Jonathan Westmaas

Personal information
- Full name: Jonathan Westmaas
- Date of birth: July 3, 1981 (age 43)
- Place of birth: Trinidad and Tobago
- Height: 5 ft 11 in (1.80 m)
- Position(s): Forward

Youth career
- 2000–2003: Hartwick Hawks

Senior career*
- Years: Team / Apps / (Gls)
- 2002–2003: Vaughan Sun Devils
- 2003: Toronto Lynx / 5 / (0)
- 2007: Canadian Lions / 2 / (0)
- 2010: York Region Shooters

= Jonathan Westmaas =

Football player

Jonathan Westmass (born July 3, 1981) is a Trinidadian former footballer who played in the Canadian Professional Soccer League, and the USL A-League.

== Career ==
Before reaching the professional ranks Westmass began playing college soccer with Hartwick College, where he earned First & Second Team All Conference in 2000, and 2001. He began his professional career in 2002 in the Canadian Professional Soccer League with Vaughan Sun Devils. He made his debut on June 7, 2002 in a match against York Region Shooters.
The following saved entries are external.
(** The [portOrService] argument, documented as [string|number].  [Num n] is
    the Number whose value is the non-negative integer [n]; port numbers are
    far below 2^53 and 10^21, the range in which a Number holds [n] exactly
    and prints it in plain decimal. *)
Inductive portOrService : Type :=
| Num (n : N)
| Str (s : jsstring).

(** What [`${portOrService}`] puts into a template literal. *)
Definition toString (t : portOrService) : jsstring :=
  match t with
  | Num n => digits (N.to_uint n)
  | Str s => s
  end.

(** A parameter declared [name = '']: an omitted (or [undefined]) argument
    takes the default. *)
Definition orDefault (arg : option jsstring) : jsstring :=
  match arg with
  | Some s => s
  | None => []
  end.

(** ** Canonical rule rendering *)

(** The rule string of [allow], [deny] and [reject] (the template literal
    on their first line). *)
Definition portRule (t : portOrService) (protocol : option jsstring) : jsstring :=
  let protocol := orDefault protocol in
  toString t ++ (if truthy protocol then js "/" ++ protocol else js "").

(** The rule string of [allowFromIp] and [denyFromIp]. *)
Definition ipRule (ip : jsstring) (port protocol : option jsstring) : jsstring :=
  let port := orDefault port in
  let protocol := orDefault protocol in
  js "from " ++ ip
  ++ (if truthy port then js " to any port " ++ port else js "")
  ++ (if truthy protocol then js " proto " ++ protocol else js "").

(** A call of one of the five rule-adding methods. *)
Inductive request : Type :=
| Allow (t : portOrService) (protocol : option jsstring)
| Deny (t : portOrService) (protocol : option jsstring)
| Reject (t : portOrService) (protocol : option jsstring)
| AllowFromIp (ip : jsstring) (port protocol : option jsstring)
| DenyFromIp (ip : jsstring) (port protocol : option jsstring).

Definition ruleOf (q : request) : jsstring :=
  match q with
  | Allow t p | Deny t p | Reject t p => portRule t p
  | AllowFromIp ip port p | DenyFromIp ip port p => ipRule ip port p
  end.

(** The [ufw] verb of the request, also the [action] of its result. *)
Definition verb (q : request) : jsstring :=
  match q with
  | Allow _ _ | AllowFromIp _ _ _ => js "allow"
  | Deny _ _ | DenyFromIp _ _ _ => js "deny"
  | Reject _ _ => js "reject"
  end.

(** The code unit of ['/']. *)
Definition SLASH : N := 47%N.

(** The code unit of [' ']. *)
Definition SPACE : N := 32%N.

(** A call of one of the five methods that take no rule. *)
Inductive lifecycle : Type :=
| Enable
| Disable
| Reload
| Reset
| Logging.

(** The [action] of its result. *)
Definition lifecycleAction (op : lifecycle) : jsstring :=
  match op with
  | Enable => js "enable"
  | Disable => js "disable"
  | Reload => js "reload"
  | Reset => js "reset"
  | Logging => js "logging"
  end.

(** The command line it runs. *)
Definition lifecycleCommand (op : lifecycle) : jsstring :=
  match op with
  | Enable => js "sudo ufw enable"
  | Disable => js "sudo ufw disable"
  | Reload => js "sudo ufw reload"
  | Reset => js "sudo ufw reset"
  | Logging => js "sudo ufw logging on"
  end.

(** ** Values the methods produce *)

(** What the callback of [child_process.exec] receives: whether [error] is
    set, and the two captured streams. *)
Record exec_result : Type := mkExec {
  error : bool;
  stdout : jsstring;
  stderr : jsstring
}.

(** What a rejected call carries: the string [runCommand] rejects with, or
    the exception [fs.readFileSync] throws. *)
Inductive thrown : Type :=
| RejectedWith (reason : jsstring)
| FsError (detail : jsstring).

Inductive outcome (A : Type) : Type :=
| Resolved (a : A)
| Rejected (e : thrown).

Arguments Resolved {A} a.
Arguments Rejected {A} e.

(** The object literal the mutating methods return; [rule] is absent from
    the results of the methods that take no rule. *)
Module Result.
Record t : Type := make {
  status : jsstring;
  rule : option jsstring;
  action : jsstring;
  message : jsstring
}.
End Result.

(** ** Asynchronous computations over the outside world *)

(** The state a method runs in: the outside world and, as a ghost log, the
    command lines handed to [exec] so far, oldest first. *)
Record state (W : Type) : Type := mkState {
  world : W;
  issued : list jsstring
}.

Definition Promise (W A : Type) : Type := state W -> outcome A * state W.

Definition resolve {W A} (a : A) : Promise W A :=
  fun s => (Resolved a, s).

Definition throw {W A} (e : thrown) : Promise W A :=
  fun s => (Rejected e, s).

(** [await p] followed by the rest of the method: a rejection of [p] leaves
    the method at once. *)
Definition bind {W A B} (p : Promise W A) (k : A -> Promise W B) : Promise W B :=
  fun s =>
    match p s with
    | (Resolved a, s') => k a s'
    | (Rejected e, s') => (Rejected e, s')
    end.

Notation "x <- 'await' p ;; k" := (bind p (fun x => k))
  (at level 61, p at next level, right associativity).

(** [for (const x of xs) { body }]. *)
Fixpoint for_of {W A} (xs : list A) (body : A -> Promise W unit) : Promise W unit :=
  match xs with
  | [] => resolve tt
  | x :: xs' => _ <- await body x ;; for_of xs' body
  end.

(** ** The controller *)

Section UFWController.

Variable World : Type.

(** [child_process.exec]: runs a command line in the world. *)
Variable exec : jsstring -> World -> exec_result * World.

(** [fs.readFileSync(path, 'utf-8')]: the text of the file, or the detail of
    the exception. *)
Variable readFileSync : jsstring -> World -> jsstring + jsstring.

Definition runCommand (command : jsstring) : Promise World jsstring :=
  fun s =>
    let (r, w) := exec command (world s) in
    let s' := mkState w (issued s ++ [command]) in
    if error r
    then (Rejected (RejectedWith (js "Error: " ++ stderr r)), s')
    else (Resolved (trim (stdout r)), s').

Definition status : Promise World jsstring :=
  let command := js "sudo ufw status" in
  runCommand command.

Definition ruleExists (rule : jsstring) : Promise World bool :=
  status <- await status ;;
  resolve (includes status rule).

Definition allow (portOrService : portOrService) (protocol : option jsstring)
  : Promise World Result.t :=
  let protocol := orDefault protocol in
  let rule := toString portOrService
              ++ (if truthy protocol then js "/" ++ protocol else js "") in
  exists_ <- await ruleExists rule ;;
  if negb exists_ then
    let command := js "sudo ufw allow " ++ rule in
    result <- await runCommand command ;;
    resolve (Result.make (js "success") (Some rule) (js "allow") result)
  else
    resolve (Result.make (js "skipped") (Some rule) (js "allow")
               (js "Rule '" ++ rule ++ js "' already exists.")).

Definition deny (portOrService : portOrService) (protocol : option jsstring)
  : Promise World Result.t :=
  let protocol := orDefault protocol in
  let rule := toString portOrService
              ++ (if truthy protocol then js "/" ++ protocol else js "") in
  exists_ <- await ruleExists rule ;;
  if negb exists_ then
    let command := js "sudo ufw deny " ++ rule in
    result <- await runCommand command ;;
    resolve (Result.make (js "success") (Some rule) (js "deny") result)
  else
    resolve (Result.make (js "skipped") (Some rule) (js "deny")
               (js "Rule '" ++ rule ++ js "' already exists.")).

Definition allowFromIp (ip : jsstring) (port protocol : option jsstring)
  : Promise World Result.t :=
  let port := orDefault port in
  let protocol := orDefault protocol in
  let rule := js "from " ++ ip
              ++ (if truthy port then js " to any port " ++ port else js "")
              ++ (if truthy protocol then js " proto " ++ protocol else js "") in
  exists_ <- await ruleExists rule ;;
  if negb exists_ then
    let command := js "sudo ufw allow " ++ rule in
    result <- await runCommand command ;;
    resolve (Result.make (js "success") (Some rule) (js "allow") result)
  else
    resolve (Result.make (js "skipped") (Some rule) (js "allow")
               (js "Rule '" ++ rule ++ js "' already exists.")).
On July 21, 2003 he was signed by the Toronto Lynx of the USL A-League. He made his debut on August 8, 2003 against Vancouver Whitecaps. During his tenure with Toronto he appeared in 5 matches. In 2007, he returned to the CPSL renamed CSL to sign with the Canadian Lions. In 2010, he returned to former club under the name York Region Shooters.